> _Stored items_
(* ===== verification/Store.v ===== *)
(** * The application store (frontend/src/app/store.tsx)

    [StoreProvider] as a machine: the state the screens read, the toasts, the progress of the
    offline queue's flush, and the queue itself.  A step is what runs between two [await]s; the
    answers of the server are the steps' arguments. *)
From Stdlib Require Import SpecFloat.
From S2P Require Import Prelude JsString Json Codec MeasurementTypes Host OfflineQueue Endpoints ApiClient JsNumber AppTypes Dues Uploads.

(** ** Normalization of older servers' answers *)

Definition normalizeInvoiceWorkflowStatus (step : InvoiceWorkflowStatus) : InvoiceWorkflowStatus :=
  let suppliedRoles := default [] (ws_notificationRoles step) in
  mkInvoiceWorkflowStatus (ws_id step) (ws_code step) (ws_label step) (ws_position step)
    (ws_active step) (ws_isPaid step) (ws_isTerminal step) (ws_isProtected step)
    (Some (bool_decide (ws_notifyOnEntry step = Some true)))
    (Some (filterb (λ role, bool_decide (role ∈ suppliedRoles)) ROLES)).

Definition normalizeInvoice (i : Invoice) : Invoice :=
  match ivc_workflowStatus i with
  | Some w =>
    mkInvoice (ivc_id i) (ivc_invoiceNo i) (ivc_callId i) (ivc_inspectionId i) (ivc_purpose i)
      (ivc_currency i) (ivc_payer i) (ivc_reconciliationId i) (ivc_assessmentId i) (ivc_lineItems i)
      (ivc_paidAmount i) (ivc_outstandingAmount i) (ivc_cargoType i) (ivc_issued i) (ivc_due i)
      (ivc_status i) (Some (normalizeInvoiceWorkflowStatus w)) (ivc_statusHistory i) (ivc_dues i)
      (ivc_rate i) (ivc_commissionUsd i) (ivc_commissionNgn i) (ivc_fx i) (ivc_payment i)
  | None => i
  end.

Definition normalizeAppState (state : AppState) : AppState :=
  mkAppState (st_rev state) (st_org state) (st_settings state) (st_calls state) (st_inspections state)
    (map normalizeInvoice (st_invoices state))
    (Some (map normalizeInvoiceWorkflowStatus (default [] (st_invoiceStatusSteps state)))).

Section Store.
Context {File : Type} `{Host}.
Abbreviation QueuedInspection := (QueuedInspection File).

(** ** State *)

Inductive ToastType := t_success | t_error | t_info.
Record Toast := mkToast { to_id : str; to_message : str; to_type : ToastType }.

(** A flush: what [flushQueue] closed over, and the [await] it is suspended at. *)
Record Job := mkJob { j_force : bool; j_organizationId : str; j_userId : str }.
Inductive Flush :=
| f_idle
| f_listing (j : Job)
| f_sending (j : Job) (item : QueuedInspection) (rest : list QueuedInspection)
| f_removing (j : Job) (item : QueuedInspection) (rest : list QueuedInspection)
| f_marking (j : Job) (item : QueuedInspection) (error : Rejection)
| f_refreshing (j : Job).

Record Store := mkStore {
  so_state : AppState; so_authOrg : option Organization; so_user : option User;
  so_toasts : list Toast; so_pendingSync : Z; so_syncIssue : bool; so_syncing : bool;
  so_flush : Flush;
  so_db : Database File;
  so_accepted : list str      (** queued captures whose save the server has answered for *) }.

Definition initialStore (initial : AppState) (org : option Organization) (user : option User)
    (db : Database File) : Store :=
  mkStore (normalizeAppState initial) org user [] 0 false false f_idle db [].

Definition withState (st : AppState) (s : Store) : Store :=
  mkStore st (so_authOrg s) (so_user s) (so_toasts s) (so_pendingSync s) (so_syncIssue s)
    (so_syncing s) (so_flush s) (so_db s) (so_accepted s).
Definition withDb (db : Database File) (s : Store) : Store :=
  mkStore (so_state s) (so_authOrg s) (so_user s) (so_toasts s) (so_pendingSync s) (so_syncIssue s)
    (so_syncing s) (so_flush s) db (so_accepted s).
Definition withFlush (syncing : bool) (f : Flush) (s : Store) : Store :=
  mkStore (so_state s) (so_authOrg s) (so_user s) (so_toasts s) (so_pendingSync s) (so_syncIssue s)
    syncing f (so_db s) (so_accepted s).
Definition withSync (pending : Z) (issue : bool) (s : Store) : Store :=
  mkStore (so_state s) (so_authOrg s) (so_user s) (so_toasts s) pending issue
    (so_syncing s) (so_flush s) (so_db s) (so_accepted s).
Definition withToasts (ts : list Toast) (s : Store) : Store :=
  mkStore (so_state s) (so_authOrg s) (so_user s) ts (so_pendingSync s) (so_syncIssue s)
    (so_syncing s) (so_flush s) (so_db s) (so_accepted s).
Definition accept (id : str) (s : Store) : Store :=
  mkStore (so_state s) (so_authOrg s) (so_user s) (so_toasts s) (so_pendingSync s) (so_syncIssue s)
    (so_syncing s) (so_flush s) (so_db s) (id :: so_accepted s).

> _Problem to work on_
When you find a line in the records that contains the word "ToastType", copy it.

> _Response area_
Inductive ToastType := t_success | t_error | t_info.
Record Toast := mkToast { to_id : str; to_message : str; to_type : ToastType }.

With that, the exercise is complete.